The issue is reproducible with the following cross datacenter Kafka cluster setup:
DC 1: Kafka brokers + ZK nodes
DC 2: Kafka brokers + ZK nodes
DC 3: Kafka brokers + ZK nodes
Introduce a network partition on a Kafka broker (brokerA) in DC 1 where it cannot reach any hosts (brokers and ZK nodes) in the other 2 datacenters. The cluster goes into a state where partitions that brokerA is a leader for will only contain brokerA in its ISR. Since brokerA is still reachable by ZK nodes in DC 1, it still shows up when querying ZK. The controller thinks brokerA is still up and does not elect new leaders for partitions that brokerA is a leader for.

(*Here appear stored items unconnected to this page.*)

(* ===== verification/Config.v ===== *)
(** * Process configuration

    [src/src/config/env.ts]: the zod schema [EnvSchema] over
    [process.env], the fail-fast exit on invalid input, and the
    normalised [env] object that the API and the notifier read.
    [safeParse] is [parse_env]: it collects the issues of every field
    or returns the parsed data. A non-empty issue list stops the process
    ([load_env] is [None]). zod's e-mail check is a library predicate;
    the section takes it as the variable [is_email]. *)

From S2P Require Import Prelude JsString.
From Stdlib Require Import Setoid.

Module Config.

(** [process.env], restricted to the variables the schema names. *)
Record RawEnv := {
  PORT : option string; BOOKER_GPT_TOKEN : option string;
  UBC_USER : option string; UBC_PASS : option string;
  EMAIL_FROM : option string; EMAIL_TO : option string;
  SMTP_HOST : option string; SMTP_PORT : option string;
  SMTP_USER : option string; SMTP_PASS : option string;
  TELEGRAM_BOT_TOKEN : option string; TELEGRAM_CHAT_ID : option string
}.

(** A zod issue: the offending key and the message. *)
Record Issue := { issue_path : string; issue_message : string }.

(** [parsed.data]: [PORT] has its default; the three required strings
    are present. *)
Record ParsedEnv := {
  p_PORT : string; p_BOOKER_GPT_TOKEN : string; p_UBC_USER : string; p_UBC_PASS : string;
  p_EMAIL_FROM : option string; p_EMAIL_TO : option string;
  p_SMTP_HOST : option string; p_SMTP_PORT : option string;
  p_SMTP_USER : option string; p_SMTP_PASS : option string;
  p_TELEGRAM_BOT_TOKEN : option string; p_TELEGRAM_CHAT_ID : option string
}.

(** [env.smtp]; the non-null assertions [raw.SMTP_USER!] and the like do
    not check anything, so those fields stay optional. *)
Record Smtp := {
  smtp_host : string; smtp_port : option Z; smtp_user : option string; smtp_pass : option string;
  smtp_from : option string; smtp_to : option string
}.

Record Telegram := { botToken : string; chatId : option string }.

(** [export const env = { ... } as const] *)
Record Env := {
  port : option Z; bookerToken : string; ubc_user : string; ubc_pass : string;
  smtp : option Smtp; telegram : option Telegram
}.

Section Schema.
Variable is_email : string -> bool.

(** [z.string().min(n, msg)], a required key. *)
Definition check_min (key : string) (n : nat) (msg : string) (v : option string) : list Issue :=
  match v with
  | None => [{| issue_path := key; issue_message := "Required" |}]
  | Some s => if bool_decide (String.length s < n)%nat then [{| issue_path := key; issue_message := msg |}] else []
  end.

(** [z.string().email().optional()] *)
Definition check_email (key : string) (v : option string) : list Issue :=
  match v with
  | Some s => if is_email s then [] else [{| issue_path := key; issue_message := "Invalid email" |}]
  | None => []
  end.

(** [EnvSchema.safeParse(process.env)] *)
Definition parse_env (raw : RawEnv) : list Issue + ParsedEnv :=
  let issues :=
    check_min "BOOKER_GPT_TOKEN" 10 "BOOKER_GPT_TOKEN is missing" (BOOKER_GPT_TOKEN raw) ++
    check_min "UBC_USER" 1 "UBC_USER missing" (UBC_USER raw) ++
    check_min "UBC_PASS" 1 "UBC_PASS missing" (UBC_PASS raw) ++
    check_email "EMAIL_FROM" (EMAIL_FROM raw) ++ check_email "EMAIL_TO" (EMAIL_TO raw) in
  match issues, BOOKER_GPT_TOKEN raw, UBC_USER raw, UBC_PASS raw with
  | [], Some tok, Some u, Some p =>
      inr {| p_PORT := PORT raw ?? "8080"; p_BOOKER_GPT_TOKEN := tok; p_UBC_USER := u; p_UBC_PASS := p;
             p_EMAIL_FROM := EMAIL_FROM raw; p_EMAIL_TO := EMAIL_TO raw;
             p_SMTP_HOST := SMTP_HOST raw; p_SMTP_PORT := SMTP_PORT raw;
             p_SMTP_USER := SMTP_USER raw; p_SMTP_PASS := SMTP_PASS raw;
             p_TELEGRAM_BOT_TOKEN := TELEGRAM_BOT_TOKEN raw; p_TELEGRAM_CHAT_ID := TELEGRAM_CHAT_ID raw |}
  | _, _, _, _ => inl issues
  end.

(** A JavaScript-truthy optional string: present and non-empty. *)
Definition truthy (v : option string) : option string :=
  match v with Some s => if bool_decide (s = "") then None else Some s | None => None end.

(** Step 3 of [env.ts]: [Number(raw.PORT)], and the [smtp] and
    [telegram] blocks, present exactly when their host or token is
    truthy. *)
Definition normalize (raw : ParsedEnv) : Env :=
  {| port := Js.number (p_PORT raw);
     bookerToken := p_BOOKER_GPT_TOKEN raw;
     ubc_user := p_UBC_USER raw; ubc_pass := p_UBC_PASS raw;
     smtp := (fun host =>
                {| smtp_host := host;
                   smtp_port := match p_SMTP_PORT raw with Some s => Js.number s | None => Some 465%Z end;
                   smtp_user := p_SMTP_USER raw; smtp_pass := p_SMTP_PASS raw;
                   smtp_from := p_EMAIL_FROM raw; smtp_to := p_EMAIL_TO raw |}) <$> truthy (p_SMTP_HOST raw);
     telegram := (fun tok => {| botToken := tok; chatId := p_TELEGRAM_CHAT_ID raw |})
                   <$> truthy (p_TELEGRAM_BOT_TOKEN raw) |}.

(** The module's effect: the normalised [env], or [process.exit(1)]. *)
Definition load_env (raw : RawEnv) : option Env :=
  match parse_env raw with
  | inl _ => None
  | inr p => Some (normalize p)
  end.
End Schema.

(** ** Properties *)

Section Proofs.
Variable is_email : string -> bool.

Lemma check_min_nil key n msg v :
  check_min key n msg v = [] <-> exists s, v = Some s /\ (n <= String.length s)%nat.
Proof.
  unfold check_min. destruct v as [s|]; [|naive_solver].
  case_bool_decide as Hlt; split.
  - by intros [=].
  - intros (? & [= <-] & ?). lia.
  - intros _. exists s. split; [done | lia].
  - done.
Qed.

Lemma check_email_nil key v :
  check_email is_email key v = [] <-> forall s, v = Some s -> is_email s = true.
Proof.
  unfold check_email. destruct v as [s|]; [|naive_solver].
  destruct (is_email s) eqn:E; split; intros H; try done; [naive_solver|].
  by rewrite (H s eq_refl) in E.
Qed.

Lemma nonempty_min1 (v : option string) :
  (exists s, v = Some s /\ (1 <= String.length s)%nat) <-> (exists s, v = Some s /\ s <> "").
Proof.
  split; intros (s & -> & H); exists s; (split; [done|]); destruct s; simpl in *; done || lia.
Qed.

(** C18: the process starts exactly when the token has at least ten
    characters, the UBC user and password are non-empty, and the e-mail
    addresses that are set are valid. Then the token and the
    credentials are passed through unchanged, and the SMTP and Telegram
    blocks exist exactly when [SMTP_HOST] and [TELEGRAM_BOT_TOKEN] are
    non-empty. *)
Theorem load_env_spec raw :
  is_Some (load_env is_email raw) <->
  (exists tok, BOOKER_GPT_TOKEN raw = Some tok /\ (10 <= String.length tok)%nat) /\
  (exists u, UBC_USER raw = Some u /\ u <> "") /\
  (exists p, UBC_PASS raw = Some p /\ p <> "") /\
  (forall s, EMAIL_FROM raw = Some s -> is_email s = true) /\
  (forall s, EMAIL_TO raw = Some s -> is_email s = true).
Proof.
  unfold load_env, parse_env.
  remember (check_min "BOOKER_GPT_TOKEN" 10 "BOOKER_GPT_TOKEN is missing" (BOOKER_GPT_TOKEN raw) ++
            check_min "UBC_USER" 1 "UBC_USER missing" (UBC_USER raw) ++
            check_min "UBC_PASS" 1 "UBC_PASS missing" (UBC_PASS raw) ++
            check_email is_email "EMAIL_FROM" (EMAIL_FROM raw) ++
            check_email is_email "EMAIL_TO" (EMAIL_TO raw)) as issues eqn:Hi.
  assert (Hnil : issues = [] <->
    (exists tok, BOOKER_GPT_TOKEN raw = Some tok /\ (10 <= String.length tok)%nat) /\
    (exists u, UBC_USER raw = Some u /\ (1 <= String.length u)%nat) /\
    (exists p, UBC_PASS raw = Some p /\ (1 <= String.length p)%nat) /\
    (forall s, EMAIL_FROM raw = Some s -> is_email s = true) /\
    (forall s, EMAIL_TO raw = Some s -> is_email s = true))
    by (rewrite Hi, <- (check_min_nil "BOOKER_GPT_TOKEN" 10 "BOOKER_GPT_TOKEN is missing"),
          <- (check_min_nil "UBC_USER" 1 "UBC_USER missing"),
          <- (check_min_nil "UBC_PASS" 1 "UBC_PASS missing"), <- (check_email_nil "EMAIL_FROM"),
          <- (check_email_nil "EMAIL_TO"), !app_nil; reflexivity).
  rewrite <- (nonempty_min1 (UBC_USER raw)), <- (nonempty_min1 (UBC_PASS raw)), <- Hnil.
  destruct issues; [|by destruct (BOOKER_GPT_TOKEN raw), (UBC_USER raw), (UBC_PASS raw)].
  split; [intros _; done|intros _].
  destruct (proj1 Hnil eq_refl) as ((? & -> & _) & (? & -> & _) & (? & -> & _) & _). by eexists.
Qed.

Lemma truthy_Some v : is_Some (truthy v) <-> exists s, v = Some s /\ s <> "".
Proof. unfold truthy. destruct v as [s|]; [case_bool_decide; naive_solver | naive_solver]. Qed.

Lemma fmap_is_Some_iff {A B} (f : A -> B) (o : option A) : is_Some (f <$> o) <-> is_Some o.
Proof. destruct o; simpl; split; intros [? ?]; eauto; done. Qed.

(** C32: the normalised [env]. The token and the UBC credentials are
    the variables' values; [env.smtp] exists exactly when [SMTP_HOST]
    is non-empty, with port [Number(SMTP_PORT ?? 465)] and recipient
    [EMAIL_TO]; [env.telegram] exists exactly when
    [TELEGRAM_BOT_TOKEN] is non-empty. *)
Theorem load_env_normalize raw e :
  load_env is_email raw = Some e ->
  BOOKER_GPT_TOKEN raw = Some (bookerToken e) /\ UBC_USER raw = Some (ubc_user e) /\
  UBC_PASS raw = Some (ubc_pass e) /\
  (is_Some (smtp e) <-> exists h, SMTP_HOST raw = Some h /\ h <> "") /\
  (is_Some (telegram e) <-> exists t, TELEGRAM_BOT_TOKEN raw = Some t /\ t <> "") /\
  (forall sm, smtp e = Some sm ->
     smtp_port sm = match SMTP_PORT raw with Some p => Js.number p | None => Some 465%Z end /\
     smtp_to sm = EMAIL_TO raw).
Proof.
  unfold load_env, parse_env. repeat case_match; intros; simplify_eq; simpl;
    rewrite !fmap_is_Some_iff, !truthy_Some; do 5 (split; [done|]);
    intros ? (h & _ & ->)%fmap_Some; done.
Qed.

End Proofs.

(** ** Witnesses *)

Definition demo_raw : RawEnv :=
  {| PORT := None; BOOKER_GPT_TOKEN := Some "0123456789abcdef"; UBC_USER := Some "user";
     UBC_PASS := Some "secret"; EMAIL_FROM := None; EMAIL_TO := Some "me@example.com";
     SMTP_HOST := Some "smtp.example.com"; SMTP_PORT := None; SMTP_USER := None; SMTP_PASS := None;
     TELEGRAM_BOT_TOKEN := Some ""; TELEGRAM_CHAT_ID := Some "42" |}.

(** Any address is accepted by this stand-in for zod's e-mail check. *)
Definition any_email (_ : string) : bool := true.

Definition demo_env : Env :=
  {| port := Some 8080%Z; bookerToken := "0123456789abcdef"; ubc_user := "user"; ubc_pass := "secret";
     smtp := Some {| smtp_host := "smtp.example.com"; smtp_port := Some 465%Z; smtp_user := None;
                     smtp_pass := None; smtp_from := None; smtp_to := Some "me@example.com" |};
     telegram := None |}.

Lemma load_env_normalize_witness :
  load_env any_email demo_raw = Some demo_env /\ BOOKER_GPT_TOKEN demo_raw = Some (bookerToken demo_env).
Proof.
  assert (E : load_env any_email demo_raw = Some demo_env) by reflexivity.
  split; [exact E|]. exact (proj1 (load_env_normalize any_email demo_raw demo_env E)).
Defined.

(** [SMTP_HOST] alone enables e-mail: [env.smtp] exists with no
    user, password or sender, since the [!] assertions check nothing;
    and an empty [TELEGRAM_BOT_TOKEN] disables Telegram although a chat
    id is set. *)
Example smtp_without_credentials :
  option_map smtp_user (smtp demo_env) = Some None /\ option_map smtp_from (smtp demo_env) = Some None /\
  load_env any_email demo_raw = Some demo_env /\ telegram demo_env = None.
Proof. repeat split. Qed.

End Config.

This causes all those partitions to be down until brokerA is back or completely removed from the cluster (in which case unclean leader election can elect new leaders for those partitions).
A faster recovery scenario could be for a majority of hosts (zk nodes?) to realize that brokerA is unreachable, and mark it as down so elections for partitions it is a leader for could be triggered. This avoids waiting indefinitely for the broker to come back or taking action to remove the broker from the cluster.